## Task item
Reprint every entry, character for character.

## Data for this task
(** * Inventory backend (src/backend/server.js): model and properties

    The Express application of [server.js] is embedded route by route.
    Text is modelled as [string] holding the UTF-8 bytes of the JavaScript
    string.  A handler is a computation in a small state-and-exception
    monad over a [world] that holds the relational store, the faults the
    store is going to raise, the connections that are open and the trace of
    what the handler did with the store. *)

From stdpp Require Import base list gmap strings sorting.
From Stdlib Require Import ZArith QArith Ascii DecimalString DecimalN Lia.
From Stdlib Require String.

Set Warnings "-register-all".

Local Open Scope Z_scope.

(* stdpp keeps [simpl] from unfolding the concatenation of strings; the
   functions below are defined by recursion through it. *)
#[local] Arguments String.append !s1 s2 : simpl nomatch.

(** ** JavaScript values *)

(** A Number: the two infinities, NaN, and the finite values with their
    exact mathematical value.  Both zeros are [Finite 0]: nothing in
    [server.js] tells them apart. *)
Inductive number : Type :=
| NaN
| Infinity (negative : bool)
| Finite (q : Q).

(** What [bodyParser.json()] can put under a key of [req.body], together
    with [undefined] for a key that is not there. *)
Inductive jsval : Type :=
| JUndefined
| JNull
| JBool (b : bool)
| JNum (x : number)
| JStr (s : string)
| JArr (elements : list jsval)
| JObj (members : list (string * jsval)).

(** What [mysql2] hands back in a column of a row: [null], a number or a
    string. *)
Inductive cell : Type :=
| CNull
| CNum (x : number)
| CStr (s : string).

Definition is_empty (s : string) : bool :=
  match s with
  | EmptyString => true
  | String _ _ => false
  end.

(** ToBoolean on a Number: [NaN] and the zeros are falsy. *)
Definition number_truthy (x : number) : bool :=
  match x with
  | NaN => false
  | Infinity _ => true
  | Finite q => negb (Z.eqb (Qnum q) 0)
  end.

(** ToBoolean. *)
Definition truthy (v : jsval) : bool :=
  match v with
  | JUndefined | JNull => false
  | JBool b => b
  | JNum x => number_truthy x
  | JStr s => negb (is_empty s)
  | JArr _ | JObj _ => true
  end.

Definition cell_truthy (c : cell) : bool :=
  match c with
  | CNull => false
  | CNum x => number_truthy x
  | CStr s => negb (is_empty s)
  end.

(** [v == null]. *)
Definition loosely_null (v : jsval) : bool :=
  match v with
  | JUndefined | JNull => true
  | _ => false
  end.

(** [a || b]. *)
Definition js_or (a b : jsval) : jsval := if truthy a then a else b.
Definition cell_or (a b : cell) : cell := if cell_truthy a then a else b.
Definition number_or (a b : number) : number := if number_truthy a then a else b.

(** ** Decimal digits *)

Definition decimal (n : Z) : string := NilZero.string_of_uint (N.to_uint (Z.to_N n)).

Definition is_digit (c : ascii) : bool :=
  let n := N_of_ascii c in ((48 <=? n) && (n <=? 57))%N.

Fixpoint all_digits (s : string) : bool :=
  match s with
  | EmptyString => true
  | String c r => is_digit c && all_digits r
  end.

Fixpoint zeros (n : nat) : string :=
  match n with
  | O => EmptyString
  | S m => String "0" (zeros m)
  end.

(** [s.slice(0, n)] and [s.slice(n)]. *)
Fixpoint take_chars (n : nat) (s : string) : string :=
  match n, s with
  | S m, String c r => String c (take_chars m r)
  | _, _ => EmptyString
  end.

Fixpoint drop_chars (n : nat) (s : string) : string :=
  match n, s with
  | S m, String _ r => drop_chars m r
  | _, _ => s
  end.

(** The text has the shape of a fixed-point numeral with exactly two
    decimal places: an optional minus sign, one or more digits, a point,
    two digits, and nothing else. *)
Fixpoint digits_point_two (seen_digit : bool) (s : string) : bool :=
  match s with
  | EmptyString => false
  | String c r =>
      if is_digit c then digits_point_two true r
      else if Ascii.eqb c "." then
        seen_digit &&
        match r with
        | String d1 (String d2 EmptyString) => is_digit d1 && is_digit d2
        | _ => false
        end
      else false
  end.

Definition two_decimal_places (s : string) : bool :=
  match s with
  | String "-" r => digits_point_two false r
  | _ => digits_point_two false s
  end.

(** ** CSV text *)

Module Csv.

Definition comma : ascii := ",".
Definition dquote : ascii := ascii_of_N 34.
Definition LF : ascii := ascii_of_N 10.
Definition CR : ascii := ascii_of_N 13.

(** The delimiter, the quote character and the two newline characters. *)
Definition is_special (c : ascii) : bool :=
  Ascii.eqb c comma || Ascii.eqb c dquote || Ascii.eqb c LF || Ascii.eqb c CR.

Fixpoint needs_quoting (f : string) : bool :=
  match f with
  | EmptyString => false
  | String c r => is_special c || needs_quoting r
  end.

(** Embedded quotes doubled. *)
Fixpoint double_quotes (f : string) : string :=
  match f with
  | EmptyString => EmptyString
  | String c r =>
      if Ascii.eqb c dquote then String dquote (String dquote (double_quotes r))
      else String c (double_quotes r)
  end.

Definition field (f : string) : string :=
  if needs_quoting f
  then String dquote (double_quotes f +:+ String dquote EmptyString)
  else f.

## Output for this exercise
(** * Inventory backend (src/backend/server.js): model and properties

    The Express application of [server.js] is embedded route by route.
    Text is modelled as [string] holding the UTF-8 bytes of the JavaScript
    string.  A handler is a computation in a small state-and-exception
    monad over a [world] that holds the relational store, the faults the
    store is going to raise, the connections that are open and the trace of
    what the handler did with the store. *)

From stdpp Require Import base list gmap strings sorting.
From Stdlib Require Import ZArith QArith Ascii DecimalString DecimalN Lia.
From Stdlib Require String.

Set Warnings "-register-all".

Local Open Scope Z_scope.

(* stdpp keeps [simpl] from unfolding the concatenation of strings; the
   functions below are defined by recursion through it. *)
#[local] Arguments String.append !s1 s2 : simpl nomatch.

(** ** JavaScript values *)

(** A Number: the two infinities, NaN, and the finite values with their
    exact mathematical value.  Both zeros are [Finite 0]: nothing in
    [server.js] tells them apart. *)
Inductive number : Type :=
| NaN
| Infinity (negative : bool)
| Finite (q : Q).

(** What [bodyParser.json()] can put under a key of [req.body], together
    with [undefined] for a key that is not there. *)
Inductive jsval : Type :=
| JUndefined
| JNull
| JBool (b : bool)
| JNum (x : number)
| JStr (s : string)
| JArr (elements : list jsval)
| JObj (members : list (string * jsval)).

(** What [mysql2] hands back in a column of a row: [null], a number or a
    string. *)
Inductive cell : Type :=
| CNull
| CNum (x : number)
| CStr (s : string).

Definition is_empty (s : string) : bool :=
  match s with
  | EmptyString => true
  | String _ _ => false
  end.

(** ToBoolean on a Number: [NaN] and the zeros are falsy. *)
Definition number_truthy (x : number) : bool :=
  match x with
  | NaN => false
  | Infinity _ => true
  | Finite q => negb (Z.eqb (Qnum q) 0)
  end.

(** ToBoolean. *)
Definition truthy (v : jsval) : bool :=
  match v with
  | JUndefined | JNull => false
  | JBool b => b
  | JNum x => number_truthy x
  | JStr s => negb (is_empty s)
  | JArr _ | JObj _ => true
  end.

Definition cell_truthy (c : cell) : bool :=
  match c with
  | CNull => false
  | CNum x => number_truthy x
  | CStr s => negb (is_empty s)
  end.

(** [v == null]. *)
Definition loosely_null (v : jsval) : bool :=
  match v with
  | JUndefined | JNull => true
  | _ => false
  end.

(** [a || b]. *)
Definition js_or (a b : jsval) : jsval := if truthy a then a else b.
Definition cell_or (a b : cell) : cell := if cell_truthy a then a else b.
Definition number_or (a b : number) : number := if number_truthy a then a else b.

(** ** Decimal digits *)

Definition decimal (n : Z) : string := NilZero.string_of_uint (N.to_uint (Z.to_N n)).

Definition is_digit (c : ascii) : bool :=
  let n := N_of_ascii c in ((48 <=? n) && (n <=? 57))%N.

Fixpoint all_digits (s : string) : bool :=
  match s with
  | EmptyString => true
  | String c r => is_digit c && all_digits r
  end.

Fixpoint zeros (n : nat) : string :=
  match n with
  | O => EmptyString
  | S m => String "0" (zeros m)
  end.

(** [s.slice(0, n)] and [s.slice(n)]. *)
Fixpoint take_chars (n : nat) (s : string) : string :=
  match n, s with
  | S m, String c r => String c (take_chars m r)
  | _, _ => EmptyString
  end.

Fixpoint drop_chars (n : nat) (s : string) : string :=
  match n, s with
  | S m, String _ r => drop_chars m r
  | _, _ => s
  end.

(** The text has the shape of a fixed-point numeral with exactly two
    decimal places: an optional minus sign, one or more digits, a point,
    two digits, and nothing else. *)
Fixpoint digits_point_two (seen_digit : bool) (s : string) : bool :=
  match s with
  | EmptyString => false
  | String c r =>
      if is_digit c then digits_point_two true r
      else if Ascii.eqb c "." then
        seen_digit &&
        match r with
        | String d1 (String d2 EmptyString) => is_digit d1 && is_digit d2
        | _ => false
        end
      else false
  end.

Definition two_decimal_places (s : string) : bool :=
  match s with
  | String "-" r => digits_point_two false r
  | _ => digits_point_two false s
  end.

(** ** CSV text *)

Module Csv.

Definition comma : ascii := ",".
Definition dquote : ascii := ascii_of_N 34.
Definition LF : ascii := ascii_of_N 10.
Definition CR : ascii := ascii_of_N 13.

(** The delimiter, the quote character and the two newline characters. *)
Definition is_special (c : ascii) : bool :=
  Ascii.eqb c comma || Ascii.eqb c dquote || Ascii.eqb c LF || Ascii.eqb c CR.

Fixpoint needs_quoting (f : string) : bool :=
  match f with
  | EmptyString => false
  | String c r => is_special c || needs_quoting r
  end.

(** Embedded quotes doubled. *)
Fixpoint double_quotes (f : string) : string :=
  match f with
  | EmptyString => EmptyString
  | String c r =>
      if Ascii.eqb c dquote then String dquote (String dquote (double_quotes r))
      else String c (double_quotes r)
  end.

Definition field (f : string) : string :=
  if needs_quoting f
  then String dquote (double_quotes f +:+ String dquote EmptyString)
  else f.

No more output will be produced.